Most of the desktop OSes today, such as Windows or Mac, expose and encourage a File-oriented UI model. You pick a file in the file manager, click it, and then the file manager automagically determines the best app to handle the file, starts the app, and passes the file to it.

Back in the MS-DOS days we used a different model: an app-oriented model – you started an app first, e.g. Word Perfect, or Lotus 1-2-3, and then you opened a file from within the app (Norton Commander and similar programs somehow changed that later).

Interestingly this very same app-oriented model is now becoming popular again thanks to systems such as iOS and Android. There is no such thing as a global File Explorer or Finder on an iPad. Only the apps. One must first pick an app, and then it's the application's responsibility to expose an option for opening one of your “files”, if the app supports it (e.g. the calendar or task list apps would always open your default calendar or task list without asking for anything).
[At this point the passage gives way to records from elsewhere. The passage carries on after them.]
(* ===== verification/Utf8.v ===== *)
(** * Truncation of UTF-8 strings ([lib/utils/utf8.c])

    A string is the list of its bytes before the terminator.  [before] is the
    byte in memory before the first one of the string, [utf8_str[-1]], which
    the code touches when the string is empty. *)
From S2P Require Import Prelude.
From stdpp Require Import base list.

Open Scope Z_scope.

Definition ASCII_CHAR : Z := 0x7F.
Definition SEQUENCE_FIRST_MASK : Z := 0xC0.
Definition SEQUENCE_LEN_2_BYTE : Z := 0xC0.
Definition SEQUENCE_LEN_3_BYTE : Z := 0xE0.
Definition SEQUENCE_LEN_4_BYTE : Z := 0xF0.

(** The [while] loop, on the bytes from [last_byte_p] back to the first one. *)
Fixpoint trunc_loop (rev_str : list Z) (bytes_truncated : Z) : list Z * Z :=
  match rev_str with
  | b :: ((_ :: _) as rest) =>
      if negb (Z.land b SEQUENCE_FIRST_MASK =? SEQUENCE_FIRST_MASK)
      then trunc_loop rest (u8 (bytes_truncated + 1))
      else (rev_str, bytes_truncated)
  | _ => (rev_str, bytes_truncated)
  end.

(** Whether the sequence that starts with [seq_start_byte] is complete. *)
Definition complete (seq_start_byte bytes_truncated : Z) : bool :=
  if Z.land seq_start_byte SEQUENCE_LEN_4_BYTE =? SEQUENCE_LEN_4_BYTE then bytes_truncated =? 4
  else if Z.land seq_start_byte SEQUENCE_LEN_3_BYTE =? SEQUENCE_LEN_3_BYTE then bytes_truncated =? 3
  else if Z.land seq_start_byte SEQUENCE_LEN_2_BYTE =? SEQUENCE_LEN_2_BYTE then bytes_truncated =? 2
  else false.

(** The byte before the string and the string afterwards. *)
Definition utf8_trunc (before : Z) (utf8_str : list Z) : Z * list Z :=
  match reverse utf8_str with
  | [] =>
      (* last_byte_p points before the string *)
      if Z.land before ASCII_CHAR =? before then (before, [])
      else if complete before 1 then (before, [])
      else (0, [])
  | (last :: _) as rev_str =>
      if Z.land last ASCII_CHAR =? last then (before, utf8_str)
      else
        let '(rest, bytes_truncated) := trunc_loop rev_str 0 in
        let bytes_truncated := u8 (bytes_truncated + 1) in
        match rest with
        | seq_start_byte :: rest =>
            if complete seq_start_byte bytes_truncated then (before, utf8_str)
            else (before, reverse rest)
        | [] => (before, utf8_str)
        end
  end.

(** [dst] is the string in the destination before the call. *)
Definition utf8_lcpy (before : Z) (dst src : list Z) (n : Z) : Z * list Z :=
  if 0 <? n then
    let dst := take (Z.to_nat (n - 1)) src in
    if negb (n =? 1) then utf8_trunc before dst else (before, dst)
  else (before, dst).

(** ** UTF-8 sequences *)

Definition continuation (b : Z) : Prop := 0x80 <= b < 0xC0.

(** The number of bytes of the sequence that [b] starts. *)
Definition seq_len (b : Z) : nat :=
  if b <? 0x80 then 1 else if b <? 0xE0 then 2 else if b <? 0xF0 then 3 else 4.

Definition lead (b : Z) : Prop := 0 < b < 0x80 \/ 0xC0 <= b < 0xF8.

(** The bytes of one character. *)
Definition utf8_char (c : list Z) : Prop :=
  exists b l, c = b :: l /\ lead b /\ Forall continuation l /\ length c = seq_len b.

Definition byte_class (b : Z) : bool :=
  Bool.eqb (Z.land b 0x7F =? b) (b <? 0x80) &&
  Bool.eqb (Z.land b 0xC0 =? 0xC0) (0xC0 <=? b) &&
  Bool.eqb (Z.land b 0xE0 =? 0xE0) (0xE0 <=? b) &&
  Bool.eqb (Z.land b 0xF0 =? 0xF0) (0xF0 <=? b).

Lemma byte_classes b : 0 <= b < 256 ->
  (Z.land b 0x7F =? b) = (b <? 0x80) /\ (Z.land b 0xC0 =? 0xC0) = (0xC0 <=? b) /\
  (Z.land b 0xE0 =? 0xE0) = (0xE0 <=? b) /\ (Z.land b 0xF0 =? 0xF0) = (0xF0 <=? b).
Proof.
  intros Hb. assert (forallb (fun i => byte_class (Z.of_nat i)) (seq 0 256) = true) as H by (vm_compute; reflexivity).
  rewrite forallb_forall in H. assert (byte_class b = true) as C.
  { rewrite <- (Z2Nat.id b) by lia. apply H, in_seq. lia. }
  unfold byte_class in C. bool_prop.
  repeat match goal with H : Bool.eqb _ _ = true |- _ => apply Bool.eqb_prop in H end. done.
Qed.

Lemma complete_spec b n :
  0xC0 <= b < 0xF8 -> complete b n = (n =? Z.of_nat (seq_len b)).
Proof.
  intros Hb. destruct (byte_classes b) as (_ & E2 & E3 & E4); [lia|].
  unfold complete, SEQUENCE_LEN_4_BYTE, SEQUENCE_LEN_3_BYTE, SEQUENCE_LEN_2_BYTE, seq_len. rewrite E2, E3, E4.
  destruct (Z.leb_spec 0xF0 b), (Z.leb_spec 0xE0 b), (Z.leb_spec 0xC0 b), (Z.ltb_spec b 0x80), (Z.ltb_spec b 0xE0),
    (Z.ltb_spec b 0xF0); (done || lia).
Qed.

(** The loop skips continuation bytes and stops at the byte that starts them. *)
Lemma trunc_loop_spec conts b rest n :
  Forall continuation conts -> 0xC0 <= b < 0x100 -> 0 <= n -> n + Z.of_nat (length conts) < 256 ->
  trunc_loop (conts ++ b :: rest) n = (b :: rest, n + Z.of_nat (length conts)).
Proof.
  intros F Hb. revert n. induction F as [|c conts Hc F IH]; intros n Hn Hl; cbn [app length] in *.
  - rewrite Z.add_0_r. destruct rest as [|d rest]; [done|]. cbn [trunc_loop].
    destruct (byte_classes b) as (_ & E2 & _); [lia|]. unfold SEQUENCE_FIRST_MASK. rewrite E2.
    rewrite (proj2 (Z.leb_le _ _)) by lia. done.
  - unfold continuation in Hc. destruct (byte_classes c) as (_ & E2 & _); [lia|].
    assert (exists d r, conts ++ b :: rest = d :: r) as (d & r & Ed) by (destruct conts; cbn; eauto).
    cbn [trunc_loop]. rewrite Ed. rewrite <- Ed. unfold SEQUENCE_FIRST_MASK. rewrite E2.
    rewrite (proj2 (Z.leb_gt _ _)) by lia. cbn [negb].
    rewrite (wrap_u_id 8) by (change (2 ^ 8) with 256; lia). rewrite IH by lia. f_equal. lia.
Qed.

Lemma utf8_trunc_cons before str last r :
  reverse str = last :: r ->
  utf8_trunc before str =
  if Z.land last ASCII_CHAR =? last then (before, str)
  else let '(rest, n) := trunc_loop (reverse str) 0 in
       match rest with
       | seq_start_byte :: rest =>
           if complete seq_start_byte (u8 (n + 1)) then (before, str) else (before, reverse rest)
       | [] => (before, str)
       end.
Proof.
  intros E. unfold utf8_trunc. rewrite E.
  destruct (Z.land last ASCII_CHAR =? last); [done|]. by destruct (trunc_loop (last :: r) 0) as [[|b rest] n].
Qed.

Lemma trunc_ascii before pre b : 0 < b < 0x80 -> utf8_trunc before (pre ++ [b]) = (before, pre ++ [b]).
Proof.
  intros Hb. unfold utf8_trunc. rewrite reverse_snoc. unfold ASCII_CHAR.
  destruct (byte_classes b) as (E1 & _); [lia|]. rewrite E1. by rewrite (proj2 (Z.ltb_lt _ _)) by lia.
Qed.

(** A sequence of several bytes, or a beginning of one, at the end of a string. *)
Lemma trunc_multi before pre b conts :
  0xC0 <= b < 0xF8 -> Forall continuation conts -> (length conts < 4)%nat ->
  utf8_trunc before (pre ++ b :: conts) =
  (before, if decide (S (length conts) = seq_len b) then pre ++ b :: conts else pre).
Proof.
  intros Hb F Hl.
  assert (reverse (pre ++ b :: conts) = reverse conts ++ b :: reverse pre) as E
    by by rewrite reverse_app, reverse_cons, <- app_assoc.
  assert (exists c r, reverse conts ++ b :: reverse pre = c :: r /\ 0x80 <= c < 0x100) as (c & r & Ec & Hc).
  { destruct (reverse conts) as [|c l] eqn:El; cbn [app]; [exists b; eexists; split; [done|lia]|].
    exists c. eexists. split; [done|]. assert (c ∈ conts) as X by (apply elem_of_reverse; rewrite El; left).
    rewrite Forall_forall in F. apply F in X. unfold continuation in X. lia. }
  rewrite (utf8_trunc_cons before _ c r) by congruence. rewrite E.
  unfold ASCII_CHAR. destruct (byte_classes c) as (E1 & _); [lia|]. rewrite E1.
  rewrite (proj2 (Z.ltb_ge _ _)) by lia.
  rewrite trunc_loop_spec; [|by apply Forall_reverse|lia|lia|rewrite length_reverse; lia].
  rewrite length_reverse, Z.add_0_l, (wrap_u_id 8) by (change (2 ^ 8) with 256; lia).
  rewrite complete_spec by lia. destruct (decide (S (length conts) = seq_len b)) as [D|D].
  - by rewrite (proj2 (Z.eqb_eq _ _)) by lia.
  - rewrite (proj2 (Z.eqb_neq _ _)) by lia. by rewrite reverse_involutive.
Qed.

(** Where [n] bytes of a text end: after whole characters and [part], a proper
    beginning of the next one. *)
Lemma cut_text chars n :
  Forall utf8_char chars ->
  exists k part, take n (concat chars) = concat (take k chars) ++ part /\
    (part = [] \/ exists b l l', part = b :: l /\ chars !! k = Some (b :: l ++ l') /\ l' <> []).
Proof.
  intros F. revert n. induction F as [|c chars (b & l & -> & _) F IH]; intros n; cbn [concat].
  - exists 0%nat, []. split; [by rewrite take_nil|by left].
  - destruct (Nat.lt_ge_cases n (length (b :: l))) as [H|H].
    + exists 0%nat, (take n (b :: l)). split; [by rewrite take_app_le by lia|].
      destruct n as [|n]; [by left|]. right. exists b, (take n l), (drop n l). cbn [take length] in *.
      rewrite take_drop. split_and!; [done|done|]. intros X. apply (f_equal length) in X. rewrite length_drop in X. cbn in X. lia.
    + destruct (IH (n - length (b :: l))%nat) as (k & part & E & P). exists (S k), part. cbn [firstn take concat].
      split; [|done]. rewrite take_app_ge by lia. rewrite E. by rewrite app_assoc.
Qed.

Lemma trunc_whole before pre c : utf8_char c -> utf8_trunc before (pre ++ c) = (before, pre ++ c).
Proof.
  intros (b & l & -> & Hb & F & Hl). cbn [length] in Hl. destruct (Z.lt_ge_cases b 0x80) as [H|H].
  - unfold lead in Hb. assert (l = []) as ->.
    { unfold seq_len in Hl. rewrite (proj2 (Z.ltb_lt _ _)) in Hl by lia. destruct l; [done|cbn in Hl; lia]. }
    apply trunc_ascii. lia.
  - unfold lead in Hb. rewrite trunc_multi; [by rewrite decide_True|lia|done|].
    unfold seq_len in Hl. destruct (b <? 0x80), (b <? 0xE0), (b <? 0xF0); lia.
Qed.

Lemma trunc_part before pre b l l' :
  utf8_char (b :: l ++ l') -> l' <> [] -> utf8_trunc before (pre ++ b :: l) = (before, pre).
Proof.
  intros (b' & m & [= <- <-] & Hb & F & Hl) Hne. cbn [length] in Hl. rewrite length_app in Hl.
  apply Forall_app in F as [F _]. assert (0 < length l')%nat by (destruct l'; [done|cbn; lia]).
  assert (0x80 <= b) as H8.
  { destruct (Z.lt_ge_cases b 0x80); [|done]. unfold seq_len in Hl. rewrite (proj2 (Z.ltb_lt _ _)) in Hl by lia. lia. }
  unfold lead in Hb. rewrite trunc_multi; [rewrite decide_False by lia; done|lia|done|].
  unfold seq_len in Hl. destruct (b <? 0x80), (b <? 0xE0), (b <? 0xF0); lia.
Qed.

(** The next character does not fit. *)
Lemma next_char_length (chars : list (list Z)) k c :
  chars !! k = Some c -> length (concat (take (S k) chars)) = (length (concat (take k chars)) + length c)%nat.
Proof.
  intros E. rewrite (take_S_r chars k c E).
  rewrite concat_app. cbn. by rewrite app_nil_r, length_app.
Qed.

(** [utf8_lcpy] of a non-empty UTF-8 text copies as many whole characters
    as fit into the destination with its terminator, never a part of one, and
    touches nothing before the destination. *)
Theorem utf8_lcpy_whole_chars before dst chars n :
  Forall utf8_char chars -> chars <> [] -> 2 <= n ->
  exists k, utf8_lcpy before dst (concat chars) n = (before, concat (take k chars)) /\
    Z.of_nat (length (concat (take k chars))) <= n - 1 /\
    ((length chars <= k)%nat \/ n - 1 < Z.of_nat (length (concat (take (S k) chars)))).
Proof.
  intros F Hne Hn. unfold utf8_lcpy. rewrite (proj2 (Z.ltb_lt 0 n)), (proj2 (Z.eqb_neq n 1)) by lia. cbn [negb].
  destruct (cut_text chars (Z.to_nat (n - 1)) F) as (k & part & E & P). exists k.
  pose proof (f_equal length E) as L. rewrite length_take, length_app in L.
  assert (length (concat chars) = (length (concat (take k chars)) + length (concat (drop k chars)))%nat) as Lc.
  { rewrite <- (take_drop k chars) at 1. by rewrite concat_app, length_app. }
  rewrite E. split; [|split; [lia|]].
  - destruct P as [->|(b & l & l' & -> & Hk & Hl')].
    + rewrite app_nil_r. destruct (take k chars) as [|c l _] eqn:Et using rev_ind.
      * exfalso. assert (chars = drop k chars) as Ed by (rewrite <- (take_drop k chars) at 1; by rewrite Et).
        destruct chars as [|c chars]; [done|]. apply Forall_cons in F as [(b & l & -> & _) _]. cbn in L. lia.
      * rewrite concat_app. cbn. rewrite app_nil_r. apply trunc_whole.
        rewrite Forall_forall in F. apply F.
        assert (c ∈ take k chars) as X by (rewrite Et; apply elem_of_app; right; left).
        apply elem_of_take in X as (i & X & _). by apply list_elem_of_lookup_2 in X.
    + apply (trunc_part before _ b l l'); [|done]. rewrite Forall_forall in F. apply F.
      by apply list_elem_of_lookup_2 in Hk.
  - destruct (chars !! k) as [c|] eqn:Hk; [|left; by apply lookup_ge_None]. right.
    rewrite (next_char_length chars k c Hk).
    assert (0 < length c)%nat as Hc.
    { rewrite Forall_forall in F. apply list_elem_of_lookup_2, F in Hk.
      destruct Hk as (b & l & -> & _). cbn. lia. }
    assert (length c <= length (concat (drop k chars)))%nat as Hd.
    { rewrite (drop_S chars c k Hk). cbn. rewrite length_app. lia. }
    destruct P as [->|(b & l & l' & -> & Hk' & Hl')]; [cbn in L; lia|].
    injection Hk' as ->. cbn [length] in *. rewrite length_app in *. destruct l'; [done|]. cbn [length] in *. lia.
Qed.

Lemma utf8_lcpy_whole_chars_witness :
  exists k, utf8_lcpy 0 [] (concat [[97]; [0xC3; 0xA9]]) 3 = (0, concat (take k [[97]; [0xC3; 0xA9]])) /\
    Z.of_nat (length (concat (take k [[97]; [0xC3; 0xA9]]))) <= 3 - 1 /\
    ((2 <= k)%nat \/ 3 - 1 < Z.of_nat (length (concat (take (S k) [[97]; [0xC3; 0xA9]])))).
Proof.
  apply (utf8_lcpy_whole_chars 0 [] [[97]; [0xC3; 0xA9]] 3).
  - constructor; [|constructor; [|constructor]].
    + exists 97, []. split_and!; [reflexivity|left; lia|constructor|reflexivity].
    + exists 0xC3, [0xA9]. split_and!; [reflexivity|right; lia|constructor; [unfold continuation; lia|constructor]|reflexivity].
  - discriminate.
  - lia.
Defined.

(** Copying an empty string with [n >= 2] looks at the byte in front of
    the destination and clears it when it is not an ASCII character: a write
    outside of the buffer. *)
Theorem utf8_lcpy_empty_writes_before before dst n :
  0x80 <= before < 0x100 -> 2 <= n -> utf8_lcpy before dst [] n = (0, []).
Proof.
  intros Hb Hn. unfold utf8_lcpy. rewrite (proj2 (Z.ltb_lt 0 n)), (proj2 (Z.eqb_neq n 1)) by lia. cbn [negb].
  rewrite take_nil. unfold utf8_trunc, ASCII_CHAR. cbn [reverse rev_append].
  destruct (byte_classes before) as (E1 & E2 & E3 & E4); [lia|]. rewrite E1.
  rewrite (proj2 (Z.ltb_ge _ _)) by lia. unfold complete, SEQUENCE_LEN_4_BYTE, SEQUENCE_LEN_3_BYTE, SEQUENCE_LEN_2_BYTE.
  rewrite E2, E3, E4. by destruct (_ <=? before), (_ <=? before), (_ <=? before).
Qed.

Lemma utf8_lcpy_empty_writes_before_witness : utf8_lcpy 0xC3 [97] [] 8 = (0, []).
Proof. apply (utf8_lcpy_empty_writes_before 0xC3 [97] 8); lia. Defined.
I actually like this app-oriented model a lot! It's much less confusing to the user. Just think about all those attacks in the past where an attacker could prepare a file with some innocently-looking extension but which in fact was an MZ executable. Or how many times people are not even aware which app they use! One might argue that user should not be distracted by such “unimportant” things as what app he or she uses for her work, but I disagree. Apparently Apple, and millions of iPhone and iPad users, disagree too.

But the main reason why I like this app-oriented model is because it just fits greatly into the Security by Isolation philosophy.

Just think about it: if it's possible to get users to consciously select an app, and we now know it is possible thanks to the millions of app-oriented devices sold, then it should be not much more difficult to get them to also consciously select the domain or area, such as “work”, or “personal”, which they wish to use. Just imagine that instead of one “Mail” app, you would have two apps (and two icons): “Mail Work”, and “Mail Personal”.

There are some technicalities here – such as e.g. how to isolate apps between each other? Do we need to build another layer of isolation in a form of VMs to isolate “Mail Work” from “Mail Personal”, or should the (new) OSes and the (new) APIs be designed in such a way, that they were thin and secure, and allow for very good isolation between processes without using virtualization?

In Qubes we must use this additional layer of abstraction (virtualization), because we want to use Linux apps (and in the future also Windows apps), and they require huge POSIX/X API (and Win32 API) to work correctly. And those APIs are not easily isolate-able. So we use VMs as “API providers”. Same with isolating networking drivers and stacks – we need Linux kernel API to get those drivers and stacks running, so that's why we use a Linux-based “NetVM” for isolating networking. For this reason we expect users to explicitly define domains, such as “work”, “personal”, etc. This is because we cannot afford to run every single app in a separate AppVM (more precisely we cannot afford to create a working copy of this huge POSIX/X API for each app).

But we could very well imagine a well constructed API for apps that would just be easily isolate-able (I'm not saying iOS or Android has such an API), and so there would be no need to define domains explicitly. Still, we would need a possibility to define more than one instance of each app – such as the previously mentioned “Mail Work” and “Mail Personal”.


The app-oriented model seems to be the future. And so seems the Security by Isolation philosophy!